> _Work instructions_:
Reproduce, exactly and in full, only the lines below from the one containing "report := None" through the one containing "(Sample.config LintAction.Change) (Sample.config".

-- Available data follows --

(** * publish.py: reconciliation of a photo archive's publish directories

    A shallow embedding of [publish.py] (classes [Application], [Directory],
    [RawSourceImage], [JpegSourceImage], [Git], [DummyGit]) over a model of
    the POSIX file system as [pathlib] and [os] see it, followed by the
    properties of the reconciliation run that the specification states. *)

From Stdlib Require Import ZArith Lia Ascii String List.
From stdpp Require Import base option list strings gmap sorting.

Open Scope string_scope.
Open Scope list_scope.
Open Scope Z_scope.

(** ** Strings, as [str] is used by the program *)

Module Str.

Definition is_upper (c : ascii) : bool :=
  let n := nat_of_ascii c in (Nat.leb 65 n && Nat.leb n 90)%bool.

Definition lower_char (c : ascii) : ascii :=
  if is_upper c then ascii_of_nat (nat_of_ascii c + 32) else c.

(** [str.lower()]; the names compared against are ASCII, and no character
    outside ASCII lowers to one of their letters. *)
Fixpoint lower (s : string) : string :=
  match s with
  | EmptyString => EmptyString
  | String c s' => String (lower_char c) (lower s')
  end.

(** [str.rfind(c)]: position of the last occurrence. *)
Fixpoint rfind (c : ascii) (s : string) : option nat :=
  match s with
  | EmptyString => None
  | String a s' =>
      match rfind c s' with
      | Some i => Some (S i)
      | None => if Ascii.eqb a c then Some O else None
      end
  end.

(** [pat in s]. *)
Fixpoint contains (pat s : string) : bool :=
  (String.prefix pat s
   || match s with
      | EmptyString => false
      | String _ s' => contains pat s'
      end)%bool.

Definition is_digit (c : ascii) : bool :=
  let n := nat_of_ascii c in (Nat.leb 48 n && Nat.leb n 57)%bool.

End Str.

(** ** [pathlib.PurePosixPath] *)

(** A path is its anchor (rooted at [/] or not) and its components;
    [pathlib] keeps [..] components as they are. *)
Record Path := mkPath { is_absolute : bool; parts : list string }.

#[global] Instance Path_eq_dec : EqDecision Path.
Proof. solve_decision. Defined.

Module PurePath.

(** [p / n] for a one-component relative [n]. *)
Definition joinpath (p : Path) (n : string) : Path :=
  mkPath (is_absolute p) (parts p ++ [n]).

(** [p / q] for a path [q]: an absolute right operand replaces [p]. *)
Definition join (p q : Path) : Path :=
  if is_absolute q then q else mkPath (is_absolute p) (parts p ++ parts q).

(** [Path('..')]. *)
Definition dotdot : Path := mkPath false [".."].

Definition name (p : Path) : string := List.last (parts p) "".

Definition parent (p : Path) : Path :=
  mkPath (is_absolute p) (removelast (parts p)).

(** Position of the dot that starts the suffix: the last dot of the name,
    when it is neither the first nor the last character. *)
Definition suffix_dot (nm : string) : option nat :=
  match Str.rfind "." nm with
  | Some i => if (Nat.ltb 0 i && Nat.ltb i (String.length nm - 1))%bool
              then Some i else None
  | None => None
  end.

Definition suffix (p : Path) : string :=
  let nm := name p in
  match suffix_dot nm with
  | Some i => substring i (String.length nm - i) nm
  | None => ""
  end.

Definition stem (p : Path) : string :=
  let nm := name p in
  match suffix_dot nm with
  | Some i => substring 0 i nm
  | None => nm
  end.

(** [p.with_name(n)], for a path that has a name. *)
Definition with_name (p : Path) (n : string) : Path :=
  mkPath (is_absolute p) (removelast (parts p) ++ [n]).

(** [p.with_suffix(s)]: [ValueError] ([None]) on a path without a name. *)
Definition with_suffix (p : Path) (s : string) : option Path :=
  let nm := name p in
  if decide (nm = "") then None
  else
    let old := suffix p in
    Some (with_name p
            (if decide (old = "") then nm +:+ s
             else substring 0 (String.length nm - String.length old) nm +:+ s)).

End PurePath.

Notation "p // n" := (PurePath.joinpath p n) (at level 40, left associativity).

(** ** The file system, as the program observes it through [os] and [pathlib] *)

(** A location is the real place of an entry: its components from [/], none
    of them a symbolic link. *)
Abbreviation loc := (list string).

Inductive node :=
| File (mtime : Z)
| Dir (mtime : Z)
| Symlink (target : Path).

#[global] Instance node_eq_dec : EqDecision node.
Proof. solve_decision. Defined.

(** Python exceptions the program can meet. *)
Inductive exn :=
| FileExistsError
| FileNotFoundError
| NotADirectoryError
| IsADirectoryError
| OSError
| ValueError
| ProgramError.

#[global] Instance exn_eq_dec : EqDecision exn.
Proof. solve_decision. Defined.

(** External commands: the command line of [os.system] in
    [__create_missing_small_images], and those of [Git.execute]. *)
Inductive command :=
| ConvertResize (large : Path) (width : Z) (small : Path)
| GitLsFiles
| GitAdd (path : Path).

(** What a run leaves outside the tree: log records, standard output and
    the commands handed to other programs. *)
Inductive event :=
| LogAddingDirectory (path : Path)
| LogCreating (small large : Path)
| LogUpdating (small large : Path)
| LogError (cmd : command) (ret : Z)
| LogAddingLink (name : string) (subdir : string)
| LogReplacingLink (path link newlink : Path)
| LogAddingToGit (path : Path)
| LogAddingHardlink (source backup : Path)
| Print (path : Path)
| System (cmd : command).

#[global] Instance command_eq_dec : EqDecision command.
Proof. solve_decision. Defined.

#[global] Instance event_eq_dec : EqDecision event.
Proof. solve_decision. Defined.

Record World := mkWorld {
  cwd : loc;
  nodes : gmap loc node;
  clock : Z;
  trace : list event
}.

Definition set_nodes (w : World) (m : gmap loc node) : World :=
  mkWorld (cwd w) m (clock w) (trace w).

#[global] Instance World_eq_dec : EqDecision World.
Proof. solve_decision. Defined.

Definition with_trace (w : World) (tr : list event) : World :=
  mkWorld (cwd w) (nodes w) (clock w) tr.

Definition emit (e : event) (w : World) : World :=
  mkWorld (cwd w) (nodes w) (clock w) (trace w ++ [e]).

Module Fs.

(** Linux follows at most 40 symbolic links in one path resolution. *)
Definition MAXSYMLINKS : nat := 40.
Lemma catch_rethrows_unknown_errors_witness :
  (update (Sample.failingEnv Sample.typeError) Sample.doc LintAction.Change
     Sample.s0).1 = Rejected Sample.typeError
  ∧ (resolve (Sample.failingEnv Sample.typeError) 0 None Sample.s0).1
    = Rejected Sample.typeError.
Proof.
  split.
  - apply (proj1 (catch_rethrows_unknown_errors
      (Sample.failingEnv Sample.typeError)) Sample.doc LintAction.Change 1
      Sample.s0 _ Sample.typeError eq_refl eq_refl); discriminate.
  - apply (proj2 (catch_rethrows_unknown_errors
      (Sample.failingEnv Sample.typeError)) 0 None Sample.s0 _ Sample.action
      Sample.doc Sample.diag 1 Sample.typeError eq_refl
      (conj eq_refl eq_refl) eq_refl eq_refl); discriminate.
Defined.

Lemma response_replaces_or_clears_witness :
  (diagnosticCollection Sample.s0 !! "/w/app/User.php" = Some [Sample.diag]
   ∧ diagnosticCollection
       (update Sample2.env Sample.doc LintAction.Change Sample.s0).2
       !! "/w/app/User.php" = Some [Sample2.diagAgain]
   ∧ ∃ stored ignores,
       codeActionCollection
         (update Sample2.env Sample.doc LintAction.Change Sample.s0).2
         !! "/w/app/User.php" = Some stored
       ∧ Forall2 (λ r object,
                    heap (update Sample2.env Sample.doc LintAction.Change
                            Sample.s0).2 !! r = Some object)
           stored (Sample2.fixAction :: ignores)
       ∧ Forall2 (ignoresLine Sample2.env Sample.doc) [Sample2.diagAgain]
           ignores)
  ∧ (codeActionCollection Sample.s0 !! "/w/app/User.php" = Some [0]
     ∧ codeActionCollection
         (update Sample.quietEnv Sample.doc (LintAction.Other "Force")
            Sample.s0).2 !! "/w/app/User.php" = None)
  ∧ (edit Sample.action = None
     ∧ ∃ resolved,
         heap (resolve Sample2.env 0 None Sample.s0).2 !! 0 = Some resolved
         ∧ edit resolved
           = Some [(uri Sample.doc, Sample2.wrapEdit);
                   (uri Sample.doc, Sample2.semicolonEdit)]).
Proof.
  assert (¬ excluded Sample.doc (Sample.config LintAction.Change))
    as Hincluded.
  { intros Hexcluded. inversion Hexcluded as [? ? Hhit | ? ? Hlater].
    - discriminate Hhit.
    - inversion Hlater. }
  split; [| split].
  - destruct (proj1 (response_replaces_or_clears Sample2.env) Sample.doc
      LintAction.Change 1 (Sample.config LintAction.Change) 7 Sample.s0
      {| report := Some (Sample2.reportFor ReportType.Diagnostic) |}
      eq_refl eq_refl Hincluded) as [_ [Hdiagnostics Hstored]];
      [| reflexivity | reflexivity |].
    { intros [[_ Hconfigured] | [Htrigger _]]; discriminate. }
    destruct Hstored as (stored & ignores & Hcollection & Hobjects & Hignores
      & _).
    split; [reflexivity |]. split.
    + rewrite Hdiagnostics. apply lookup_insert_eq.
    + exists stored, ignores. rewrite Hcollection.
      split; [apply lookup_insert_eq | split; [exact Hobjects | exact Hignores]].
  - destruct (proj1 (response_replaces_or_clears Sample.quietEnv) Sample.doc
      (LintAction.Other "Force") 1 (Sample.config LintAction.Change) 7
      Sample.s0 {| report := None |} eq_refl eq_refl Hincluded)
      as [_ [_ HcodeActions]]; [| reflexivity | reflexivity |].
    { intros [[Htrigger _] | [Htrigger _]]; discriminate. }
    split; [reflexivity |].
    rewrite HcodeActions. apply lookup_delete_eq.
  - split; [reflexivity |].
    destruct (proj2 (response_replaces_or_clears Sample2.env) 0 None
      Sample.s0 Sample.action Sample.doc Sample.diag 1
      (Sample.config LintAction.Change) (Sample.config LintAction.Change) 7
      {| report := Some (Sample2.reportFor ReportType.CodeAction) |}
      eq_refl (conj eq_refl eq_refl) eq_refl eq_refl eq_refl eq_refl eq_refl)
      as [_ (resolved & Hresolved & Hedit & _)].
    exists resolved. split; [exact Hresolved | exact Hedit].
Defined.

(** C2 fails as stated: with a token in hand, an update whose worker fails,
    and a resolution that is cancelled, both recover in their [catch] and
    end without any call to [deleteCancellationToken]. *)
Lemma token_kept_on_failure :
  (registryBegin (Sample.failingEnv Sample.phpcsError) Sample.doc None = Some 1
   ∧ (update (Sample.failingEnv Sample.phpcsError) Sample.doc
        LintAction.Change Sample.s0).1 = Fulfilled tt
   ∧ deletions
       (trace (update (Sample.failingEnv Sample.phpcsError) Sample.doc
                 LintAction.Change Sample.s0).2) = [])
  ∧ (registryBegin (Sample.failingEnv Sample.cancelled) Sample.doc None
     = Some 1
     ∧ (resolve (Sample.failingEnv Sample.cancelled) 0 None Sample.s0).1
       = Fulfilled 0
     ∧ deletions
         (trace (resolve (Sample.failingEnv Sample.cancelled) 0 None
                   Sample.s0).2) = []).
Proof. repeat split. Qed.

Lemma token_deleted_with_response_witness :
  deletions
    (trace (update (Sample.env LintAction.Change) Sample.doc LintAction.Change
              Sample.s0).2) = [uri Sample.doc]
  ∧ deletions
      (trace (update (Sample.failingEnv Sample.phpcsError) Sample.doc
                LintAction.Change Sample.s0).2) = []
  ∧ deletions
      (trace (resolve (Sample.env LintAction.Change) 0 None Sample.s0).2)
    = [uri Sample.doc]
  ∧ deletions
      (trace (resolve (Sample.failingEnv Sample.cancelled) 0 None
                Sample.s0).2) = [].
Proof.
  split; [| split; [| split]].
  - apply (proj1 (token_deleted_with_response (Sample.env LintAction.Change))
      Sample.doc LintAction.Change 1 Sample.s0 eq_refl).
  - apply (proj1 (token_deleted_with_response
      (Sample.failingEnv Sample.phpcsError)) Sample.doc LintAction.Change 1
      Sample.s0 eq_refl).
  - apply (proj2 (token_deleted_with_response (Sample.env LintAction.Change))
      0 None Sample.s0 Sample.action Sample.doc Sample.diag 1 eq_refl
      (conj eq_refl eq_refl) eq_refl).
  - apply (proj2 (token_deleted_with_response
      (Sample.failingEnv Sample.cancelled)) 0 None Sample.s0 Sample.action
      Sample.doc Sample.diag 1 eq_refl (conj eq_refl eq_refl) eq_refl).
Defined.

Lemma pool_keys_witness :
  poolRequests
    (trace (update (Sample.env LintAction.Change) Sample.doc LintAction.Change
              Sample.s0).2) = ["diagnostic:/w/app/User.php"]
  ∧ poolRequests
      (trace (resolve (Sample.env LintAction.Change) 0 None Sample.s0).2)
    = ["resolve:/w/app/User.php:Laravel.Security.Echo:12:4"].
Proof.
  split.
  - destruct (proj1 pool_keys (Sample.env LintAction.Change) Sample.doc
      LintAction.Change Sample.s0) as [Hnone | Hone].
    + discriminate Hnone.
    + exact Hone.
  - apply (proj2 (proj1 (proj2 pool_keys) (Sample.env LintAction.Change) 0
      None Sample.s0 Sample.action Sample.doc Sample.diag eq_refl
      (conj eq_refl eq_refl)) 1 (Sample.config LintAction.Change) eq_refl
      eq_refl).
Defined.

(** ** Further properties of the dispatchers *)

(** Splits the chain of [update] into all the ways it can run. *)
Ltac update_chain_paths document trigger :=
  unfold linterStatus_start, updateSettled, updateChain, updateFetch,
    configuration_get, updateRequest; run;
  destruct (configurationGet _ _ _) as [?configuration | ?e] eqn:?; run;
  [ match goal with
    | c : Configuration |- _ => destruct (decide (excluded document c))
    end;
    [ rewrite !checkExclude_excluded by done; run
    | rewrite !checkExclude_included by done; run;
      unfold checkLintAction, waitForAvailable,
        getWorkspaceFolderOrDefault, execute, updateResponse, updateCatch,
        clearDocument, deleteCancellationToken, linterStatus_stop,
        logger_error;
      destruct trigger; repeat case_decide; cases ]
  | unfold updateCatch, linterStatus_stop, logger_error; cases ].

(** Splits [update] into all the ways it can run. *)
Ltac update_paths document trigger :=
  unfold update, createCancellationToken; run;
  destruct (registryBegin _ _ _) as [?token |] eqn:?; run;
  [ update_chain_paths document trigger | ].

(** Reads any of the observations of the trace of the state reached. *)
Ltac read :=
  unfold linterStarts, linterStops, configurationReads, configurationTokens,
    poolRequests, logged, deletions, diagnosticExecutions,
    codeActionExecutions;
  simpl; rewrite ?omap_app; simpl; rewrite ?app_nil_r.

(** Splits [resolve] into all the ways it can run. *)
Ltac resolve_paths :=
  unfold resolve, deref, createCancellationToken; run;
  repeat match goal with
  | |- context [match document ?o with Some _ => _ | None => _ end] =>
      destruct (document o) as [?target |] eqn:?; run
  | |- context [match diagnostics ?o with Some _ => _ | None => _ end] =>
      destruct (diagnostics o) as [[| ?diagnostic [| ? ?]] |] eqn:?; run
  end;
  try (destruct (registryBegin _ _ _) as [?token |] eqn:?; run;
       [ unfold resolveSettled, resolveChain, resolveRequest,
           configuration_get, waitForAvailable, getWorkspaceFolderOrDefault,
           execute, resolveResponse, resolveCatch, deleteCancellationToken,
           logger_error, deref; cases
       | ]).

(** X1: The promise chain of [update] rejects only with an error of none of the
    classes its [catch] knows; the promise of [resolve] fulfils only with
    the code action it was given, and rejects only with an error that is
    neither a cancellation, nor a configuration error, nor a tool error. *)
Theorem dispatchers_settle (env : Env) :
  (∀ (document : TextDocument) (trigger : LintAction.t) (s : State)
     (e : JsError),
     (update env document trigger s).1 = Rejected e →
     ∃ name, errorClass e = OtherError name)
  ∧ (∀ (codeAction : Ref) (parent : option CancellationToken) (s : State),
     match (resolve env codeAction parent s).1 with
     | Fulfilled resolved => resolved = codeAction
     | Rejected e =>
         errorClass e ≠ CancellationError
         ∧ errorClass e ≠ ConfigurationError
         ∧ errorClass e ≠ PHPCSError
     end).
Proof.
  split.
  - intros document trigger s e.
    update_paths document trigger; try done; intros [= <-]; eauto.
  - intros codeAction parent s.
    resolve_paths; try done; by repeat split; congruence.
Qed.

(** X2: Once [update] has its token it tells the linter status that linting
    started, once; and it tells it that linting stopped exactly once on every
    way out but one: when its chain rejects with a [CancellationError], the
    [catch] leaves the stop to the callback registered on the token. *)
Theorem linter_status_balanced (env : Env) (document : TextDocument)
    (trigger : LintAction.t) (token : CancellationToken) (s : State) :
  registryBegin env document None = Some token →
  linterStarts (trace (update env document trigger s).2)
  = linterStarts (trace s) ++ [uri document]
  ∧ linterStops (trace (update env document trigger s).2)
    = linterStops (trace s)
      ++ match (updateChain env document trigger token
                  (updateStarted document token s)).1 with
         | Fulfilled _ => [uri document]
         | Rejected e =>
             if instanceof e CancellationError then [] else [uri document]
         end.
Proof.
  intros Htoken. rewrite (update_started _ _ _ _ _ Htoken).
  unfold updateStarted.
  update_chain_paths document trigger; by read.
Qed.

(** X3: Whatever the collaborators reply, [update] changes the entries of no
    other document in the diagnostic collection and in the code action
    collection, and it changes no code action object: every reference
    leads to what it led to before, but for the references of the new
    objects, which the entry of the document then holds. *)
Theorem update_touches_own_document_only (env : Env)
    (document : TextDocument) (trigger : LintAction.t) (s : State)
    (other : string) :
  other ≠ collectionKey (uri document) →
  diagnosticCollection (update env document trigger s).2 !! other
  = diagnosticCollection s !! other
  ∧ codeActionCollection (update env document trigger s).2 !! other
    = codeActionCollection s !! other
  ∧ ∀ ref : Ref,
      heap (update env document trigger s).2 !! ref = heap s !! ref
      ∨ (heap s !! ref = None
         ∧ ∃ stored,
             codeActionCollection (update env document trigger s).2
               !! collectionKey (uri document) = Some stored
             ∧ ref ∈ stored).
Proof.
  intros Hother.
  update_paths document trigger; simpl;
    (split; [by rewrite ?lookup_delete_ne, ?lookup_insert_ne |]);
    (split; [by rewrite ?lookup_delete_ne, ?lookup_insert_ne |]);
    intros ref; try (by left).
  all: match goal with
       | |- context [freshRefs ?n ?h] =>
           destruct (decide (ref ∈ freshRefs n h)) as [Hnew | Hold]
       end.
  all: try (left; by apply storeAll_lookup_old).
  all: right; split; [by eapply freshRefs_fresh |].
  all: eexists; split; [apply lookup_insert_eq | done].
Qed.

-- Available data concluded --

> _Exercise output_:
      Sample.s0 {| report := None |} eq_refl eq_refl Hincluded)
      as [_ [_ HcodeActions]]; [| reflexivity | reflexivity |].
    { intros [[Htrigger _] | [Htrigger _]]; discriminate. }
    split; [reflexivity |].
    rewrite HcodeActions. apply lookup_delete_eq.
  - split; [reflexivity |].
    destruct (proj2 (response_replaces_or_clears Sample2.env) 0 None
      Sample.s0 Sample.action Sample.doc Sample.diag 1
      (Sample.config LintAction.Change) (Sample.config LintAction.Change) 7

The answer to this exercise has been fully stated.